### Provided records
Lemma handle_event_ok e s :
  service_inv s -> event_ok e -> exists s', _handle_event e s = (Ok tt, s') /\ service_inv s' /\ phase_move s s'.
Proof.
  intros Hs He.
  assert (forall m, (forall phase, triple (in_phase phase) m (fun _ => in_phase phase) never) ->
    exists s', m s = (Ok tt, s') /\ service_inv s' /\ phase_move s s') as Hsame.
  { intros m Hm. pose proof (Hm (sv_state s) s (conj Hs eq_refl)) as Ht. destruct (m s) as [[[]|err] s']; [|by destruct Ht].
    destruct Ht as [? ?]. exists s'. split_and!; [done|done|by apply move_stay]. }
  destruct e as [block peer|a|a|peer status|peer|peer]; cbn [_handle_event].
  - by apply gossip_block_event.
  - apply Hsame. intros phase. unfold sync_on_gossip_attestation.
    eapply (triple_bind _ _ _ (fun _ => in_phase phase)); [by apply triple_gets|]. intros st. destruct (negb _); [by apply triple_ret|].
    eapply (triple_bind _ _ _ (fun _ => in_phase phase)); [by apply triple_gets|]. intros role. by apply take_attestation_ok.
  - apply Hsame. intros phase. unfold sync_on_gossip_aggregated_attestation.
    eapply (triple_bind _ _ _ (fun _ => in_phase phase)); [by apply triple_gets|]. intros st. destruct (negb _); [by apply triple_ret|].
    by apply take_aggregated_ok.
  - destruct (on_peer_status_cases peer status s Hs) as [Hs1 [E|[E Hm]]]; rewrite E.
    + eexists. split_and!; [done|done|by apply move_stay].
    + eexists. split_and!; [done|by apply with_state_inv|]. destruct Hm as [Hm|[Hm Hb]]; [by apply move_start|].
      by apply move_behind.
  - apply Hsame. intros phase. apply triple_modify. intros s0 [[Hg [] Hv Ha] E]. split; [|done]. split; try done. split; cbn; auto with spec.
  - apply Hsame. intros phase. apply triple_modify. intros s0 [[Hg [] Hv Ha] E]. split; [|done]. split; try done. split; cbn; auto with spec.
Qed.
End Service.

(** * What the sync service guarantees

    The request/response client as the network of backfill, runs of the service over
    arbitrary events, and two behaviours that its documentation excludes. *)

(** ** Networks *)

(** What the clients of a network rely on: the blocks it answers are [good]. *)
Class NetworkOk `{Network} (good : SignedBlock -> Prop) : Prop := {
  answers_root n peer roots blocks b : answer_by_root n peer roots = Ok blocks -> b ∈ blocks -> good b;
  answers_range n peer start count blocks b : answer_by_range n peer start count = Ok blocks -> b ∈ blocks -> good b
}.

(** [ReqRespClient] over the connections of the moment, with the outcomes of closing the
    streams; a range of no blocks is not asked for. *)
Definition client_network (connections : nat -> PeerId -> option connection) (closings : nat -> PeerId -> result unit) (draws : nat -> Z) : Network := {|
  answer_by_root := fun n peer roots => Ok (request_blocks_by_root (connections n peer) (closings n peer) roots);
  answer_by_range := fun n peer start count => request_blocks_by_range (connections n peer) start count;
  random_draw := draws
|}.

Definition decoded_block (b : SignedBlock) : Prop := ssz_valid b = true.

Lemma read_roots_decoded n : forall chunks blocks out b,
  Forall decoded_block blocks -> read_root_responses n chunks blocks = Ok out -> b ∈ out -> decoded_block b.
Proof.
  induction n as [|n IH]; intros chunks blocks out b Hb E Hin; cbn [read_root_responses] in E.
  { injection E as <-. by eapply Forall_forall in Hb. }
  destruct (stream_read chunks) as [response rest]. destruct (_ =? 0); [injection E as <-; by eapply Forall_forall in Hb|].
  destruct (response_decode response) as [[code ssz]|e].
  - destruct code; [|injection E as <-; by eapply Forall_forall in Hb..|by eapply IH].
    destruct (container_decode ssz) as [block|e] eqn:Ed.
    + eapply IH; [|exact E|exact Hin]. apply Forall_app_2; [done|]. constructor; [|done].
      by apply (container_decode_Ok block ssz wf_SignedBlock).
    + destruct e; try discriminate E. injection E as <-. by eapply Forall_forall in Hb.
  - destruct e; try discriminate E. injection E as <-. by eapply Forall_forall in Hb.
Qed.

(** The client decodes what it returns. *)
#[export] Instance client_network_ok connections closings draws : NetworkOk (H := client_network connections closings draws) decoded_block.
Proof.
  split.
  - intros n peer roots blocks b E Hin. cbn in E. injection E as <-. unfold request_blocks_by_root in Hin.
    destruct (_ =? 0); [by apply elem_of_nil in Hin|]. destruct (connections n peer) as [c|]; [|by apply elem_of_nil in Hin].
    destruct (_do_blocks_by_root_request c _ roots) as [blocks|] eqn:E; [|by apply elem_of_nil in Hin].
    unfold _do_blocks_by_root_request in E. apply bind_Ok in E as (received & E & (_ & _ & [= ->])%bind_Ok). apply bind_Ok in E as (? & _ & E). apply bind_Ok in E as (? & _ & E).
    apply bind_Ok in E as (? & _ & E). apply bind_Ok in E as (chunks & _ & E).
    by eapply read_roots_decoded; [|exact E|].
  - intros n peer start count blocks b E Hin. cbn in E. unfold request_blocks_by_range in E.
    destruct (count =? 0) eqn:E0; [injection E as <-; by apply elem_of_nil in Hin|].
    destruct (_ <? count) eqn:E1; [injection E as <-; by apply elem_of_nil in Hin|].
    destruct (_ <? start + count); [injection E as <-; by apply elem_of_nil in Hin|].
    destruct (connections n peer) as [c|]; [|injection E as <-; by apply elem_of_nil in Hin].
    destruct (_do_blocks_by_range_request c start count) as [bs|e] eqn:Ed.
    + injection E as <-. destruct (decide (0 <= count)) as [Hc|Hc].
      * apply (do_range_chain _ _ _ _ Hc) in Ed as [_ Hv _ _]. by eapply Forall_forall in Hv.
      * unfold _do_blocks_by_range_request in Ed. apply bind_Ok in Ed as (? & _ & Ed). apply bind_Ok in Ed as (? & _ & Ed).
        apply bind_Ok in Ed as (chunks & _ & Ed). replace (Z.to_nat count) with O in Ed by lia. cbn [read_range_responses] in Ed.
        mcbn_in Ed. destruct (_ && _); [done|]. injection Ed as <-. by apply elem_of_nil in Hin.
    + destruct e; try discriminate E; injection E as <-; by apply elem_of_nil in Hin.
Qed.

(** C22: backfill over the request/response client ends without an exception whatever its
    peers send: at most 512 levels deep it leaves the cache consistent and full of
    decoded blocks, the scores in range, and it has released every request slot and every
    pending root it took, so that nothing is blocked for the next call. *)
Theorem backfill_keeps_books (connections : nat -> PeerId -> option connection) (closings : nat -> PeerId -> result unit) (draws : nat -> Z)
    (view : StoreView) (r : fill_request) (s : BackfillState) :
  (exists h, head_slot view = Ok h /\ 0 <= h) -> request_ok r -> bf_inv decoded_block s ->
  exists s', backfill (H := client_network connections closings draws) view r s = (Ok tt, s') /\
    bf_inv decoded_block s' /\ framed s s'.
Proof.
  intros Hv Hr Hs. apply (backfill_ok (H := client_network connections closings draws) view decoded_block); [| | |done..].
  - apply (answers_root (NetworkOk := client_network_ok connections closings draws)).
  - apply (answers_range (NetworkOk := client_network_ok connections closings draws)).
  - intros b Hb. by apply valid_block_slot, valid_signed_block.
Qed.

(** A backfill over one connected peer that serves two blocks of the range *)
Definition one_peer : BackfillState := {|
  bf_peers := add_peer {| pi_peer_id := [Byte.x01]; pi_state := CONNECTED |} [];
  bf_cache := empty_cache; bf_pending := []; bf_max_range_slot := None; bf_requests := 0; bf_draws := 0 |}.
Definition at_genesis : StoreView := {| has_root := fun _ => false; head_slot := Ok 0 |}.
Definition honest_network : Network := client_network (fun _ _ => Some (serving serving_node bytewise whole)) (fun _ _ => Ok tt) (fun _ => 0).

Lemma backfill_keeps_books_witness : exists s',
  backfill (H := honest_network) at_genesis (Range 2 6) one_peer = (Ok tt, s') /\
  bf_inv decoded_block s' /\ framed one_peer s'.
Proof.
  apply (backfill_keeps_books (fun _ _ => Some (serving serving_node bytewise whole)) (fun _ _ => Ok tt) (fun _ => 0) at_genesis (Range 2 6) one_peer).
  - exists 0. split; [reflexivity|lia].
  - cbn. lia.
  - split; cbn [one_peer bf_peers bf_cache bf_max_range_slot].
    + apply add_peer_inv, peers_inv_nil.
    + exact empty_cache_inv.
    + done.
    + done.
Defined.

### The task
Filter the data for the string "Prop". Copy each matching line.

### Task output
Class NetworkOk `{Network} (good : SignedBlock -> Prop) : Prop := {
Definition decoded_block (b : SignedBlock) : Prop := ssz_valid b = true.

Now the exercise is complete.